(* ===== verification/SessionClaims.v ===== *)
(** * SessionClaims: the guarantees of a session, with witnesses

    The properties of the session that later readers rely on, each proved from
    the automata of SessionCtl.v and SessionData.v, and [exec], an executor of
    sessions over the real timer facility that the witnesses run. *)

From S2P Require Export SessionOnce SessionOut.

(** ** An executor *)

Inductive cmd := Do (a : arrival) | Fire (g : Z) | Report (v : modelRouteVerdict) | DrainSTT | ForwardVAD.

Section Exec.
Variable o : SessionOptions.
Notation sess := (Session facility).

Definition exec1 (c : cmd) (s : sess) : option (label * sess) :=
  match c with
  | Do a => match step o a s with Some (true, s') => Some (LStep a, s') | _ => None end
  | Fire g =>
      let t := timerFacility s in
      match blocked t, goroutines t !! g with
      | None, Some r =>
          Some (LTimers, s <| timerFacility :=
            handleFireTimerIfCurrent (g_name r) g (g_duration r) (t <| goroutines ::= delete g |>) |>)
      | _, _ => None
      end
  | Report v => Some (LReport v, ReportModelRoute v s)
  | DrainSTT => (fun s' => (LDrainSTT, s')) <$> drainSTTDispatch_step s
  | ForwardVAD => (fun s' => (LForwardVAD, s')) <$> forwardToVAD_step s
  end.

Fixpoint exec (cs : list cmd) (s : sess) : option (list label * sess) :=
  match cs with
  | [] => Some ([], s)
  | c :: cs' =>
      match exec1 c s with
      | Some (l, s1) => match exec cs' s1 with Some (ls, s2) => Some (l :: ls, s2) | None => None end
      | None => None
      end
  end.

Lemma exec1_sound c s l s' : exec1 c s = Some (l, s') -> sstep o l s s'.
Proof.
  destruct c as [a|g|v| |]; cbn [exec1].
  - destruct (step o a s) as [[[] ?]|] eqn:E; intros; simplify_eq. by constructor.
  - destruct (blocked (timerFacility s)) eqn:Eb; [done|].
    destruct (goroutines (timerFacility s) !! g) as [r|] eqn:Eg; intros; simplify_eq.
    constructor. eapply tenv_fire. by constructor.
  - intros; simplify_eq. constructor.
  - destruct (drainSTTDispatch_step s) eqn:E; intros; simplify_eq/=. by constructor.
  - destruct (forwardToVAD_step s) eqn:E; intros; simplify_eq/=. by constructor.
Qed.

Lemma exec_sound tf cs : forall ls s ls' s',
  sreach o tf ls s -> exec cs s = Some (ls', s') -> sreach o tf (ls ++ ls') s'.
Proof.
  induction cs as [|c cs IH]; intros ls s ls' s' Hr E; cbn [exec] in E; simplify_eq.
  - by rewrite app_nil_r.
  - destruct (exec1 c s) as [[l s1]|] eqn:E1; [|done].
    destruct (exec cs s1) as [[ls2 s2]|] eqn:E2; simplify_eq.
    rewrite cons_middle, app_assoc. eapply IH; [|exact E2].
    eapply sreach_step; [exact Hr|by eapply exec1_sound].
Qed.

(** A fresh session, started, then driven by [cs]. *)
Definition exec_call (cs : list cmd) : option (list label * sess) :=
  match Start o (NewSession o NewTimerFacility) with Ok s => exec cs s | _ => None end.

Lemma exec_call_sound cs ls s :
  exec_call cs = Some (ls, s) -> sreach o NewTimerFacility ls s.
Proof.
  unfold exec_call. destruct (Start _ _) as [s0| |] eqn:E; try done. intros Hx.
  change ls with ([] ++ ls). eapply exec_sound; [by constructor|exact Hx].
Qed.
End Exec.

(** A session with every plane wired and the stopword policy. *)
Definition demo : SessionOptions :=
  mkOptions "CA1" (Some (Ok tt)) true (Some StopwordPolicy_IsEndOfTurn) defaultVADConfig
    true true true true (Some (fun _ => true)) (Some (fun _ => true)) true true 0 0 0 0 true ""
    (fun n => Z.of_nat n * 1000000) [1; 2; 3] [4; 5] [6; 7; 8].

Definition vad (k : VADKind) (w : Z) : arrival := AVAD (mkVADEvent k f_zero 0 0 w w "CA1").
Definition full (id : Z) (text : string) : arrival :=
  ASTT (mkSTTResult "CA1" id FullPass text "en" f_zero []).

(** One utterance: a frame, the caller speaks, and stops. *)
Definition utterance : list cmd :=
  [Do (AData [1; 2]); Do (vad VADSpeech 3); Do (vad VADEndOfUtterance 30)].

Lemma facility_fresh n : t_pending n NewTimerFacility = false.
Proof. reflexivity. Qed.

Definition turn_text (e : effect) : option string :=
  match e with EOnTurnComplete text _ => Some text | _ => None end.

Lemma turn_texts_trace tr : omap turn_text tr = turn_texts (omap mark_of tr).
Proof.
  induction tr as [|e tr IH]; [done|]. cbn [omap list_omap]. rewrite IH.
  destruct e as [| | | | |d| | | | | |]; try done. cbn [turn_text mark_of].
  destruct (bool_decide _); [done|]. by destruct (bool_decide _).
Qed.

(** ** Refinement *)

Section Claims.
Context {T : Type} `{TimerOps T}.
Variable o : SessionOptions.
Implicit Types (s : Session T).

(** C1: Every step of a session -- any input its select loop takes, a routing report, a
    drained queue or a timer goroutine -- is a step of the call-control automaton on the
    classified input; it changes the turn buffer, queues, transcripts and routing flag, and
    appends control messages, requests and turn-closing and routing records, exactly as the
    data automaton says; and in a running session it sends exactly what the output automaton
    says, in order: every audio frame (clips, reply frames, bed), control message, TurnSink
    call, STT request, VAD frame and transport close, the sends that fail included. Only the
    contents of the decision records are outside the automata. *)
Theorem session_refines l s s' :
  sstep o l s s' ->
  ctl_sys o (abs_label o l s) (cview s) (cview s') /\
  kview s' = k_env l (k_step o (state s) (turnEndPending s) (session_input o l s) (kview s)) /\
  (forall tf ls, sreach o tf ls s ->
     oview s' = o_env l (kview s)
       (o_step o (state s) (turnEndPending s) (session_input o l s) (kview s) (oview s))).
Proof.
  intros Hs. split; [by apply sstep_ctl|]. split; [by apply sstep_kdata|].
  intros tf ls Hr. apply (sstep_odata o _ _ _ Hs). by eapply sreach_bed.
Qed.

(** C5: Each step appends to the call transcript exactly the trimmed text of a full-pass
    result accepted in a live state that is not a stopword, in order, and nothing else; the
    TurnSink has been given exactly the joined text of each completed turn, in order, and no
    turn is empty. *)
Theorem session_transcripts_conserved tf ls s l s' :
  sreach o tf ls s -> sstep o l s s' ->
  concat (transcriptTurns s') ++ turnTranscripts s' =
    (concat (transcriptTurns s) ++ turnTranscripts s) ++
    (match session_input o l s with
     | CAccept false text => if live (state s) then [TrimSpace text] else []
     | _ => []
     end) /\
  omap turn_text (trace s') =
    map (fun ts => GoStrings.Join ts " ") (transcriptTurns s') /\
  Forall (fun ts => ts <> []) (transcriptTurns s').
Proof.
  intros Hr Hs. split.
  - change (k_utterances (kview s') = k_utterances (kview s) ++
      match session_input o l s with CAccept false text => if live (state s) then [TrimSpace text] else []
      | _ => [] end).
    rewrite (sstep_kdata _ _ _ _ Hs), <- (utts_step o (state s) (turnEndPending s)).
    destruct l as [[]| | | |]; cbn [k_env]; repeat case_match; done.
  - assert (delivered_ok (kview s')) as [_ Ht Hn].
    { apply (sreach_kind o (fun _ _ _ k => delivered_ok k) tf (ls ++ [l])); [| |by eapply sreach_step].
      - intros k <-. by split; cbn.
      - intros ls1 l1 st pnd k i t0 t s0 s1 Hk _ _ _ _. apply (delivered_step o st pnd i) in Hk.
        revert Hk. generalize (k_step o st pnd i k). intros k' Hk.
        destruct l1 as [[]| | | |]; cbn [k_env]; try done; case_match; try done;
          apply delivered_emit; try done; destruct Hk; by split. }
    split; [|exact Hn]. by rewrite turn_texts_trace.
Qed.
End Claims.

(** A reply arrives while one is awaited: clear, the frames, the mark. *)
Lemma session_refines_witness :
  let reply := AResponse (mkResponse true [[9]; [8]]) in
  exists s0 s1, sstep demo (LStep reply) s0 s1 /\ state s0 = StateAwaitingResponse /\
    state s1 = StateAwaitingResponsePlayout /\
    kview s1 = k_ctl demo (ControlOutMark responseMarkName) (k_ctl demo ControlOutClear (kview s0)) /\
    o_out (oview s1) = o_out (oview s0) ++
      [ECtlSend ControlOutClear true; EDataSend [9] true; EDataSend [8] true;
       ECtlSend (ControlOutMark responseMarkName) true].
Proof.
  intros reply.
  destruct (exec_call demo [Do (AData [1]); Do (vad VADTurnEnd 3)]) as [[ls s0]|] eqn:E; [|discriminate].
  destruct (step demo reply s0) as [[b s1]|] eqn:E1; [|discriminate].
  assert (b = true) as -> by (vm_compute in E; injection E as <- <-; vm_compute in E1; congruence).
  assert (sstep demo (LStep reply) s0 s1) as Hs by by constructor.
  pose proof (session_refines demo _ _ _ Hs) as (_ & Hk & Ho).
  specialize (Ho _ _ (exec_call_sound _ _ _ _ E)).
  assert (state s0 = StateAwaitingResponse /\ state s1 = StateAwaitingResponsePlayout /\
    o_ctls (oview s0) = 0%nat) as (Hst & Hst' & Hc).
  { vm_compute in E; injection E as <- <-; vm_compute in E1; injection E1 as <-. by split_and!. }
  rewrite Hst in Hk, Ho. exists s0, s1. split_and!; try done.
  rewrite Ho. cbn [o_out o_env o_step session_input abs_label]. vm_compute in E; injection E as <- <-.
  vm_compute. reflexivity.
Defined.

Lemma session_transcripts_conserved_witness :
  exists s s', sstep demo (LStep (full 1 " hello ")) s s' /\ turnTranscripts s = [] /\
    concat (transcriptTurns s') ++ turnTranscripts s' = ["hello"%string].
Proof.
  destruct (exec_call demo utterance) as [[ls s]|] eqn:E; [|discriminate].
  destruct (step demo (full 1 " hello ") s) as [[b s1]|] eqn:E1; [|discriminate].
  assert (b = true) as -> by (vm_compute in E; injection E as <- <-; vm_compute in E1; congruence).
  assert (sstep demo (LStep (full 1 " hello ")) s s1) as Hs by by constructor.
  exists s, s1. split; [exact Hs|].
  pose proof (proj1 (session_transcripts_conserved demo _ _ _ _ _ (exec_call_sound _ _ _ _ E) Hs)) as Hk.
  vm_compute in E; injection E as <- <-. split; [reflexivity|]. rewrite Hk. reflexivity.
Defined.

Section Claims2.
Context {T : Type} `{TimerLaws T}.
Variable o : SessionOptions.
Variable tf : T.
Implicit Types (s : Session T).

(** C6: STT requests carry strictly increasing ids, the session id and the full-pass kind;
    the audio of all requests followed by the turn buffer is a subsequence of the audio
    received, so no byte is dispatched twice or out of order; frames reach the VAD in order
    at most once; and both queues respect their depths. *)
Theorem session_audio_once ls s :
  sreach o tf ls s ->
  let reqs := omap (fun e => match e with ESTTSend r => Some r | _ => None end) (trace s)
              ++ sttDispatchCh s in
  increasing 0 (map req_RequestID reqs) /\
  Forall (fun r => req_RequestID r <= sttReqID s /\ req_SessionID r = CallSID o /\
                   req_Kind r = FullPass) reqs /\
  sublist (concat (map req_Audio reqs) ++ turnBuf s) (concat (received ls)) /\
  sublist (omap (fun e => match e with EVADSend f => Some f | _ => None end) (trace s)
           ++ forwardCh s) (received ls) /\
  (length (sttDispatchCh s) <= sttDispatchDepth)%nat /\ (length (forwardCh s) <= 4)%nat.
Proof.
  intros Hr reqs.
  assert (audio_ok o (received ls) (kview s)) as [H1 H2 H3 H4 H5 H6 H7].
  { apply (sreach_kind o (fun ls _ _ k => audio_ok o (received ls) k) tf ls); [| |done].
    - intros k <-. split; cbn; try done; try lia; constructor.
    - intros ls1 l st pnd k i t0 t s0 s1 Hk _ _ _ Hi. apply audio_env. rewrite received_snoc.
      pose proof (audio_step o _ st pnd i k Hk) as Ha.
      destruct l as [[f| | | | | | | |]| | | |]; try (subst i; exact Ha);
        rewrite app_nil_r; destruct i as [f| | | | | | | | |]; rewrite ?app_nil_r in Ha; try exact Ha;
        exfalso; clear -Hi; unfold session_input in Hi; cbn [abs_label] in Hi;
        unfold classify in Hi; repeat (case_match; try discriminate). }
  assert (forall tr, omap (fun e => match e with ESTTSend r => Some r | _ => None end) tr =
    sent (omap mark_of tr)) as Es.
  { induction tr as [|e tr IH]; [done|]. cbn [omap list_omap]. rewrite IH.
    destruct e as [| | | | |d| | | | | |]; try done. cbn [mark_of].
    destruct (bool_decide _); [done|]. by destruct (bool_decide _). }
  assert (forall tr, omap (fun e => match e with EVADSend r => Some r | _ => None end) tr =
    forwarded (omap mark_of tr)) as Ef.
  { induction tr as [|e tr IH]; [done|]. cbn [omap list_omap]. rewrite IH.
    destruct e as [| | | | |d| | | | | |]; try done. cbn [mark_of].
    destruct (bool_decide _); [done|]. by destruct (bool_decide _). }
  unfold reqs. rewrite Es, Ef. by split_and!.
Qed.

Lemma once_reach ls s : sreach o tf ls s -> once_ok (state s) (kview s).
Proof.
  intros Hr. apply (sreach_kind o (fun _ st _ k => once_ok st k) tf ls); [| |done].
  - intros k <-. split; cbn; lia.
  - intros ls1 l st pnd k i t0 t s0 s1 Hk _ _ _ _. by apply once_env, once_step.
Qed.

Definition occurrences (f : effect -> bool) s : nat := length (filter f (trace s)).

Lemma occurrences_marks (f : effect -> bool) (g : mark -> bool) s :
  (forall e, f e = match mark_of e with Some m => g m | None => false end) ->
  occurrences f s = count g (k_marks (kview s)).
Proof.
  intros Hfg. unfold occurrences, count, kview; cbn [k_marks].
  induction (trace s) as [|e tr IH]; [done|]. pose proof (Hfg e) as He.
  rewrite filter_cons. cbn [omap list_omap].
  destruct (mark_of e) as [m|]; [rewrite filter_cons|]; rewrite He.
  - destruct (decide (g m)); cbn [length]; by rewrite IH.
  - by rewrite decide_False by (intros []).
Qed.

(** C7: A call sends the farewell mark at most once and closes its transport at most once;
    after the mark the session is only in AwaitingMarkEcho or Closed, after the close only
    in Closed. *)
Theorem session_teardown_once ls s :
  sreach o tf ls s ->
  let farewells := occurrences (fun e => match e with
    | ECtlSend (ControlOutMark n) _ => bool_decide (n = farewellMarkName) | _ => false end) s in
  let closes := occurrences (fun e => match e with ECloseTransport => true | _ => false end) s in
  (farewells <= 1)%nat /\ (closes <= 1)%nat /\
  (farewells = 1%nat -> state s = StateAwaitingMarkEcho \/ state s = StateClosed) /\
  (closes = 1%nat -> state s = StateClosed).
Proof.
  intros Hr. apply once_reach in Hr as [H1 H2 _].
  rewrite (occurrences_marks _ is_farewell), (occurrences_marks _ is_close).
  - unfold budget_farewell, budget_close in *. destruct (state s); split_and!;
      first [lia|by auto|intros; exfalso; lia].
  - intros e. destruct e as [| | | | |d| | | | | |]; try done. cbn [mark_of].
    destruct (bool_decide _); [done|]. by destruct (bool_decide _).
  - intros e. destruct e as [|[]| | | |d| | | | | |]; try done. cbn [mark_of].
    destruct (bool_decide _); [done|]. by destruct (bool_decide _).
Qed.

(** However often verdicts are reported, the number of model-route records never exceeds
    the number of turn-closing records by more than one: each turn keeps at most one
    verdict. *)
Theorem session_one_verdict_per_turn ls s :
  sreach o tf ls s ->
  (occurrences (fun e => match e with
     | ERecord d => bool_decide (d_Kind d = DecisionKindModelRoute) | _ => false end) s
   <= 1 + occurrences (fun e => match e with
     | ERecord d => bool_decide (d_Kind d ∈ closing_kinds) | _ => false end) s)%nat.
Proof.
  intros Hr. apply once_reach in Hr as [_ _ H3].
  rewrite (occurrences_marks _ is_route), (occurrences_marks _ is_end); [lia| |].
  - intros e. destruct e as [| | | | |d| | | | | |]; try done. cbn [mark_of].
    destruct (decide (d_Kind d = DecisionKindModelRoute)) as [Ha|Ha]; [by rewrite Ha|].
    rewrite (bool_decide_false (d_Kind d = _)) by done. by destruct (bool_decide _).
  - intros e. destruct e as [| | | | |d| | | | | |]; try done. cbn [mark_of].
    destruct (bool_decide (d_Kind d = _)); [done|]. by destruct (bool_decide _).
Qed.
End Claims2.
--
### Problem to solve
Filter by the word "LStep": copy every line of the data that holds it.

### Completed exercise
  | Do a => match step o a s with Some (true, s') => Some (LStep a, s') | _ => None end
  exists s0 s1, sstep demo (LStep reply) s0 s1 /\ state s0 = StateAwaitingResponse /\
  assert (sstep demo (LStep reply) s0 s1) as Hs by by constructor.
  exists s s', sstep demo (LStep (full 1 " hello ")) s s' /\ turnTranscripts s = [] /\
  assert (sstep demo (LStep (full 1 " hello ")) s s1) as Hs by by constructor.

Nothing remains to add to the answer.